### TASK OBJECTIVE
Among the records that follow, set down only the lines from the one containing "Create HintDb text." to the one containing "(** What a reader", both included, exactly.

─── THE DATA ───

(* ===== verification/Text.v ===== *)
(** * Text, as the reports print it

    C strings are lists of byte values without the terminator.  The conversions of printf
    the library uses (%s, %zu, %d, %p, %.2f) and [snprintf] into a caller's buffer.  Doubles
    are the binary64 values of [SpecFloat] with its rounding. *)
From S2P Require Import Prelude.
From Stdlib Require Import ZArith Lia Ascii String.
From Stdlib Require Import Floats.SpecFloat.
From stdpp Require Import base option list.
Open Scope Z_scope.

(** ** Characters *)

Definition bs (s : string) : list Z := map (fun c => Z.of_N (N_of_ascii c)) (list_ascii_of_string s).
Definition NL : list Z := [10].
Definition QUOTE : list Z := [34].

(** The bytes up to the first zero. *)
Fixpoint until_nul (l : list Z) : list Z := match l with [] => [] | b :: l => if b =? 0 then [] else b :: until_nul l end.

(** No byte is zero: such a list is a C string. *)
Definition printable (l : list Z) : Prop := Forall (fun b => b <> 0) l.

Lemma until_nul_printable l r : printable l -> until_nul (l ++ 0 :: r) = l.
Proof.
  induction 1 as [|b l Hb _ IH]; [done|]. cbn [app until_nul]. rewrite (proj2 (Z.eqb_neq b 0)) by done. by rewrite IH.
Qed.

Lemma printable_app l r : printable l -> printable r -> printable (l ++ r).
Proof. intros. by apply Forall_app_2. Qed.

Lemma printable_check l : forallb (fun b => negb (b =? 0)) l = true -> printable l.
Proof. intros H. apply Forall_forall. intros b Hb. rewrite forallb_forall in H. specialize (H b (proj1 (list_elem_of_In _ _) Hb)). lia. Qed.

Create HintDb text.
#[export] Hint Resolve printable_app : text.
#[export] Hint Extern 1 (printable (bs _)) => apply printable_check; vm_compute; reflexivity : text.
#[export] Hint Extern 1 (printable NL) => apply printable_check; reflexivity : text.
#[export] Hint Extern 1 (printable QUOTE) => apply printable_check; reflexivity : text.

(** ** Integers *)

Definition digit (d : Z) : Z := if d <? 10 then 48 + d else 87 + d.

(** The digits of [n], least significant first; one unit of fuel per bit is enough. *)
Fixpoint digits_rev (fuel : nat) (base n : Z) : list Z :=
  match fuel with
  | O => []
  | S fuel => digit (n mod base) :: if n / base =? 0 then [] else digits_rev fuel base (n / base)
  end.

Definition bits (n : Z) : nat := S (Z.to_nat (Z.log2 n)).
Definition digits (base n : Z) : list Z := rev (digits_rev (bits n) base n).

(** %zu and %u; %d; %p of a non-null pointer. *)
Definition dec (n : Z) : list Z := digits 10 n.
Definition sdec (n : Z) : list Z := if n <? 0 then 45 :: dec (- n) else dec n.
Definition hex (n : Z) : list Z := digits 16 n.
Definition ptr (n : Z) : list Z := bs "0x" ++ hex n.

(** What a reader of decimal digits understands. *)
Definition undec (l : list Z) : Z := fold_left (fun v c => 10 * v + (c - 48)) l 0.

Lemma digit_pos d : 0 <= d -> 0 < digit d.
Proof. unfold digit. destruct (Z.ltb_spec d 10); lia. Qed.

Lemma digits_rev_length fuel base n : (length (digits_rev fuel base n) <= fuel)%nat.
Proof.
  revert n. induction fuel as [|fuel IH]; intros n; [done|]. cbn [digits_rev length].
  destruct (n / base =? 0); cbn [length]; [lia|]. specialize (IH (n / base)). lia.
Qed.

Lemma digits_length base n : zlen (digits base n) <= 1 + Z.log2 n.
Proof.
  unfold digits, zlen. rewrite length_rev. pose proof (digits_rev_length (bits n) base n). pose proof (Z.log2_nonneg n). unfold bits in *. lia.
Qed.

Lemma digits_printable base n : 1 < base -> 0 <= n -> printable (digits base n).
Proof.
  intros Hb Hn. unfold digits, printable. apply Forall_rev. generalize (bits n). intros fuel. revert n Hn.
  induction fuel as [|fuel IH]; intros n Hn; [constructor|]. cbn [digits_rev]. constructor.
  - pose proof (digit_pos (n mod base) ltac:(apply Z.mod_pos_bound; lia)). lia.
  - destruct (n / base =? 0); [constructor|]. apply IH. apply Z.div_pos; lia.
Qed.

Lemma dec_printable n : 0 <= n -> printable (dec n).
Proof. intros. by apply digits_printable. Qed.

Lemma ptr_printable n : 0 <= n -> printable (ptr n).
Proof. intros. apply printable_app; [by auto with text|]. by apply digits_printable. Qed.

Lemma sdec_printable n : printable (sdec n).
Proof. unfold sdec. destruct (Z.ltb_spec n 0); [constructor; [done|]|]; apply dec_printable; lia. Qed.

#[export] Hint Resolve sdec_printable : text.
#[export] Hint Extern 2 (printable (dec _)) => apply dec_printable; lia : text.
#[export] Hint Extern 2 (printable (ptr _)) => apply ptr_printable; lia : text.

───

### EXERCISE ANSWER
Create HintDb text.
#[export] Hint Resolve printable_app : text.
#[export] Hint Extern 1 (printable (bs _)) => apply printable_check; vm_compute; reflexivity : text.
#[export] Hint Extern 1 (printable NL) => apply printable_check; reflexivity : text.
#[export] Hint Extern 1 (printable QUOTE) => apply printable_check; reflexivity : text.

(** ** Integers *)

Definition digit (d : Z) : Z := if d <? 10 then 48 + d else 87 + d.

(** The digits of [n], least significant first; one unit of fuel per bit is enough. *)
Fixpoint digits_rev (fuel : nat) (base n : Z) : list Z :=
  match fuel with
  | O => []
  | S fuel => digit (n mod base) :: if n / base =? 0 then [] else digits_rev fuel base (n / base)
  end.

Definition bits (n : Z) : nat := S (Z.to_nat (Z.log2 n)).
Definition digits (base n : Z) : list Z := rev (digits_rev (bits n) base n).

(** %zu and %u; %d; %p of a non-null pointer. *)
Definition dec (n : Z) : list Z := digits 10 n.
Definition sdec (n : Z) : list Z := if n <? 0 then 45 :: dec (- n) else dec n.
Definition hex (n : Z) : list Z := digits 16 n.
Definition ptr (n : Z) : list Z := bs "0x" ++ hex n.

(** What a reader of decimal digits understands. *)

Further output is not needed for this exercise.